▸ Saved entries:
◇ ◇ ◇ ◇ ◇ ◇ ◇
(* ===== verification/Execute.v ===== *)
(** * Executing a command ([src/commands/single_command.rs])

    [SingleCommand::execute], the retry loop that every command but the admin
    and info ones goes through ([BatchReadCommand::execute] is the same loop).
    A command is an instance of [Command], the trait of
    [src/commands/mod.rs]; what the loop needs of the cluster, its nodes and
    their connection pools is the interface [Environment]. *)

From stdpp Require Import base list strings gmap.
From Stdlib Require Import ZArith Lia.
From S2P Require Import Prelude ResultCodes Monad ByteOrder Slices Wire Buffer.
From S2P Require Import Values Decoder Encoder Expressions Operations Policy Records.
From S2P Require Import Connection Statements Commands Queries Responses Recordset.
From S2P Require Import Streams.

(** [trait Command], but for [get_node], which is the environment's. *)
Class Command (C : Type) := {
  write_timeout : option Duration -> M (C * Connection) unit;
  prepare_buffer : M (C * Connection) unit;
  write_buffer : M (C * Connection) unit;
  parse_result : M (C * Connection) unit
}.

(** The cluster, seen from a command: clock and timer, the node of the command,
    its pool, and the two ends of a [PooledConnection]: [invalidate], and the
    [Drop] that puts it back.  A [Lease] is what a [PooledConnection] has beside
    the connection: the queue it came from. *)
Class Environment (W Node Lease : Type) := {
  env_now : M W Z;
  sleep : Duration -> M W unit;
  get_node : M W Node;
  get_connection : Node -> option Duration -> M W (Lease * Connection);
  invalidate : Lease -> Connection -> M W unit;
  put_back : Lease -> Connection -> M W unit
}.

(** One turn of the loop ends in [continue] or in a result. *)
Inductive turn : Type :=
| Again
| Finished (result : unit + ErrorKind).

Section Execute.
Context `{CM : Command C} `{EN : Environment W Node Lease}.

(** A method of the command on the connection it holds, as a [match] on its
    result. *)
Definition on_connection {A} (m : M (C * Connection) A) (conn : Connection)
    : M (C * W) ((A + ErrorKind) * Connection) :=
  fun s =>
    match m (fst s, conn) with
    | Ret a (x, conn') => Ret (inl a, conn') (x, snd s)
    | Throw e (x, conn') => Ret (inr e, conn') (x, snd s)
    | Panic => Panic
    | NoFuel => NoFuel
    end.

(** [execute] from the choice of a node to the end of the turn.  The error of
    [chain_err] has the new message. *)
Definition attempt (timeout : option Duration) : M (C * W) turn :=
  let! node := on_snd (catch get_node) in
  match node with
  | inr _ => ret Again
  | inl node =>
      let! conn := on_snd (catch (get_connection node timeout)) in
      match conn with
      | inr _ => ret Again
      | inl (lease, conn) =>
          let! (r, conn) := on_connection prepare_buffer conn in
          match r with
          | inr _ =>
              on_snd (put_back lease conn) ;;;
              ret (Finished (inr (Msg "Failed to prepare send buffer")))
          | inl _ =>
              let! (r, conn) := on_connection (write_timeout timeout) conn in
              match r with
              | inr _ =>
                  on_snd (put_back lease conn) ;;;
                  ret (Finished (inr (Msg "Failed to set timeout for send buffer")))
              | inl _ =>
                  let! (r, conn) := on_connection write_buffer conn in
                  match r with
                  | inr _ => on_snd (invalidate lease conn) ;;; ret Again
                  | inl _ =>
                      let! (r, conn) := on_connection parse_result conn in
                      match r with
                      | inr err =>
                          on_snd (if keep_connection err
                                  then put_back lease conn else invalidate lease conn) ;;;
                          ret (Finished (inr err))
                      | inl _ =>
                          on_snd (put_back lease conn) ;;; ret (Finished (inl tt))
                      end
                  end
              end
          end
      end
  end.

(** [policy.deadline()]. *)
Definition policy_deadline (timeout : option Duration) : M (C * W) (option Z) :=
  match timeout with
  | Some t => let! n := on_snd env_now in ret (Some (n + nanos t))
  | None => ret None
  end.

Definition past (deadline : option Z) : M (C * W) bool :=
  match deadline with
  | Some d => let! n := on_snd env_now in ret (d <? n)
  | None => ret false
  end.

Definition finish (r : unit + ErrorKind) : M (C * W) unit :=
  match r with inl _ => ret tt | inr e => throw e end.

(** The loop; [iterations] is the count before this turn. *)
Fixpoint execute_loop (fuel : nat) (policy : BasePolicy) (deadline : option Z)
    (iterations : Z) : M (C * W) unit :=
  match fuel with
  | O => no_fuel
  | S fuel' =>
      let! iterations := usize_checked (iterations + 1) in
      let! too_many :=
        match base_max_retries policy with
        | Some max_retries =>
            let! most := usize_checked (max_retries + 1) in ret (most <? iterations)
        | None => ret false
        end in
      if too_many : bool then throw (ConnectionError "Timeout after {} tries")
      else
        when (1 <? iterations)
          match base_sleep_between_retries policy with
          | Some d => on_snd (sleep d)
          | None => ret tt
          end ;;;
        let! late := past deadline in
        if late : bool then throw (ConnectionError "Timeout")
        else
          let! t := attempt (base_timeout policy) in
          match t with
          | Again => execute_loop fuel' policy deadline iterations
          | Finished r => finish r
          end
  end.

(** [SingleCommand::execute], also [BatchReadCommand::execute]. *)
Definition execute (fuel : nat) (policy : BasePolicy) : M (C * W) unit :=
  let! deadline := policy_deadline (base_timeout policy) in
  execute_loop fuel policy deadline 0.

End Execute.

(** ** The commands *)

Section Commands.
Context `{BO : ByteOrder} `{VF : ValueFmt} `{CL : Clock}.

(** [write_timeout] and [write_buffer] are the same for every command. *)
Definition conn_write_timeout {C} (timeout : option Duration) : M (C * Connection) unit :=
  on_snd (Connection.lift (Buffer.write_timeout timeout)).

Definition conn_write_buffer {C} : M (C * Connection) unit := on_snd Connection.flush.

(** [prepare_buffer] that calls one of the [set_*] methods. *)
Definition preparing {C} (f : C -> M Buffer unit) : M (C * Connection) unit :=
  let! cmd := on_fst get in on_snd (Connection.lift (f cmd)).

(** [struct WriteCommand]; the key stands for the embedded [SingleCommand]. *)
Record WriteCommand : Type := mkWriteCommand {
  wc_policy : WritePolicy;
  wc_key : Key;
  wc_bins : list Bin;
  wc_operation : OperationType
}.

#[export] Instance write_command : Command WriteCommand := {|
  write_timeout := conn_write_timeout;
  prepare_buffer :=
    preparing (fun c => set_write (wc_policy c) (wc_operation c) (wc_key c) (wc_bins c));
  write_buffer := conn_write_buffer;
  parse_result := on_snd write_parse_result
|}.

(** [struct TouchCommand]. *)
Record TouchCommand : Type := mkTouchCommand {
  tc_policy : WritePolicy;
  tc_key : Key
}.

#[export] Instance touch_command : Command TouchCommand := {|
  write_timeout := conn_write_timeout;
  prepare_buffer := preparing (fun c => set_touch (tc_policy c) (tc_key c));
  write_buffer := conn_write_buffer;
  parse_result := on_snd write_parse_result
|}.

(** A command that embeds another is a pair of its parameters and the other,
    whose methods it calls. *)
Definition on_embedded {P X A} (m : M (X * Connection) A) : M ((P * X) * Connection) A :=
  fun s =>
    let '(p, x, c) := s in
    match m (x, c) with
    | Ret a (x', c') => Ret a (p, x', c')
    | Throw e (x', c') => Throw e (p, x', c')
    | Panic => Panic
    | NoFuel => NoFuel
    end.

(** The commands that answer whether the record was there are their parameters
    and that flag. *)

(** [struct DeleteCommand] is a policy and a key with the flag [existed]. *)
Record DeleteParams : Type := mkDeleteParams {
  dc_policy : WritePolicy;
  dc_key : Key
}.

#[export] Instance delete_command : Command (DeleteParams * bool) := {|
  write_timeout := conn_write_timeout;
  prepare_buffer := preparing (fun c => set_delete (dc_policy c.1) (dc_key c.1));
  write_buffer := conn_write_buffer;
  parse_result := on_embedded exists_parse_result
|}.

(** [struct ExistsCommand] likewise, with the flag [exists]. *)
Record ExistsParams : Type := mkExistsParams {
  ec_policy : WritePolicy;
  ec_key : Key
}.

#[export] Instance exists_command : Command (ExistsParams * bool) := {|
  write_timeout := conn_write_timeout;
  prepare_buffer := preparing (fun c => set_exists (ec_policy c.1) (ec_key c.1));
  write_buffer := conn_write_buffer;
  parse_result := on_embedded exists_parse_result
|}.

#[export] Instance read_command : Command ReadCommand := {|
  write_timeout := conn_write_timeout;
  prepare_buffer := ReadCommand.prepare_buffer;
  write_buffer := conn_write_buffer;
  parse_result := ReadCommand.parse_result
|}.

(** [struct OperateCommand], before its [ReadCommand]. *)
Record OperateParams : Type := mkOperateParams {
  oc_policy : WritePolicy;
  oc_operations : list Operation
}.

Definition OperateCommand_new (policy : WritePolicy) (key : Key)
    (operations : list Operation) : OperateParams * ReadCommand :=
  (mkOperateParams policy operations,
   ReadCommand.new (wp_base_policy policy) key Bins.All).

#[export] Instance operate_command : Command (OperateParams * ReadCommand) := {|
  write_timeout := conn_write_timeout;
  prepare_buffer :=
    preparing (fun c => set_operate (oc_policy c.1) (ReadCommand.key c.2)
                          (oc_operations c.1));
  write_buffer := conn_write_buffer;
  parse_result := on_embedded ReadCommand.parse_result
|}.

(** [struct ExecuteUDFCommand], before its [ReadCommand]. *)
Record UDFParams : Type := mkUDFParams {
  uc_policy : WritePolicy;
  uc_package_name : bytes;
  uc_function_name : bytes;
  uc_args : option (list Value)
}.

Definition ExecuteUDFCommand_new (policy : WritePolicy) (key : Key)
    (package_name function_name : bytes) (args : option (list Value))
    : UDFParams * ReadCommand :=
  (mkUDFParams policy package_name function_name args,
   ReadCommand.new (wp_base_policy policy) key Bins.All).

#[export] Instance udf_command : Command (UDFParams * ReadCommand) := {|
  write_timeout := conn_write_timeout;
  prepare_buffer :=
    preparing (fun c => set_udf (uc_policy c.1) (ReadCommand.key c.2)
                          (uc_package_name c.1) (uc_function_name c.1) (uc_args c.1));
  write_buffer := conn_write_buffer;
  parse_result := on_embedded ReadCommand.parse_result
|}.

#[export] Instance batch_read_command (fuel : nat) : Command BatchReadCommand := {|
  write_timeout := conn_write_timeout;
  prepare_buffer :=
    preparing (fun c => set_batch_read (BatchReadCommand.policy c)
                          (BatchReadCommand.batch_reads c)
                          (BatchReadCommand.offsets c));
  write_buffer := conn_write_buffer;
  parse_result := BatchReadCommand.parse_result fuel
|}.

Section Streams.
Context `{IN : Interference}.

(** [struct ScanCommand], before its [StreamCommand]. *)
Record ScanParams : Type := mkScanParams {
  sc_policy : ScanPolicy;
  sc_namespace : bytes;
  sc_set_name : bytes;
  sc_bins : Bins;
  sc_partitions : list Z
}.

#[export] Instance scan_command (fuel : nat) : Command (ScanParams * StreamCommand) := {|
  write_timeout := conn_write_timeout;
  prepare_buffer :=
    preparing (fun c => set_scan (sc_policy c.1) (sc_namespace c.1) (sc_set_name c.1)
                          (sc_bins c.1)
                          (Recordset.task_id (StreamCommand.recordset c.2))
                          (sc_partitions c.1));
  write_buffer := conn_write_buffer;
  parse_result := on_embedded (StreamCommand.parse_result fuel)
|}.

(** [struct QueryCommand], before its [StreamCommand]. *)
Record QueryParams : Type := mkQueryParams {
  qc_policy : QueryPolicy;
  qc_statement : Statement;
  qc_partitions : list Z
}.

#[export] Instance query_command (fuel : nat) : Command (QueryParams * StreamCommand) := {|
  write_timeout := conn_write_timeout;
  prepare_buffer :=
    preparing (fun c => set_query (qc_policy c.1) (qc_statement c.1) false
                          (Recordset.task_id (StreamCommand.recordset c.2))
                          (qc_partitions c.1));
  write_buffer := conn_write_buffer;
  parse_result := on_embedded (StreamCommand.parse_result fuel)
|}.

End Streams.

End Commands.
◇ ◇ ◇ ◇ ◇ ◇ ◇
▸ Work order:
Above are the entries. Quote exactly the lines from the one bearing "(** [policy.deadline()]. *)" through the one bearing "(** [prepare_buffer] that".

▸ Response to this exercise:
(** [policy.deadline()]. *)
Definition policy_deadline (timeout : option Duration) : M (C * W) (option Z) :=
  match timeout with
  | Some t => let! n := on_snd env_now in ret (Some (n + nanos t))
  | None => ret None
  end.

Definition past (deadline : option Z) : M (C * W) bool :=
  match deadline with
  | Some d => let! n := on_snd env_now in ret (d <? n)
  | None => ret false
  end.

Definition finish (r : unit + ErrorKind) : M (C * W) unit :=
  match r with inl _ => ret tt | inr e => throw e end.

(** The loop; [iterations] is the count before this turn. *)
Fixpoint execute_loop (fuel : nat) (policy : BasePolicy) (deadline : option Z)
    (iterations : Z) : M (C * W) unit :=
  match fuel with
  | O => no_fuel
  | S fuel' =>
      let! iterations := usize_checked (iterations + 1) in
      let! too_many :=
        match base_max_retries policy with
        | Some max_retries =>
            let! most := usize_checked (max_retries + 1) in ret (most <? iterations)
        | None => ret false
        end in
      if too_many : bool then throw (ConnectionError "Timeout after {} tries")
      else
        when (1 <? iterations)
          match base_sleep_between_retries policy with
          | Some d => on_snd (sleep d)
          | None => ret tt
          end ;;;
        let! late := past deadline in
        if late : bool then throw (ConnectionError "Timeout")
        else
          let! t := attempt (base_timeout policy) in
          match t with
          | Again => execute_loop fuel' policy deadline iterations
          | Finished r => finish r
          end
  end.

(** [SingleCommand::execute], also [BatchReadCommand::execute]. *)
Definition execute (fuel : nat) (policy : BasePolicy) : M (C * W) unit :=
  let! deadline := policy_deadline (base_timeout policy) in
  execute_loop fuel policy deadline 0.

End Execute.

(** ** The commands *)

Section Commands.
Context `{BO : ByteOrder} `{VF : ValueFmt} `{CL : Clock}.

(** [write_timeout] and [write_buffer] are the same for every command. *)
Definition conn_write_timeout {C} (timeout : option Duration) : M (C * Connection) unit :=
  on_snd (Connection.lift (Buffer.write_timeout timeout)).

Definition conn_write_buffer {C} : M (C * Connection) unit := on_snd Connection.flush.

(** [prepare_buffer] that calls one of the [set_*] methods. *)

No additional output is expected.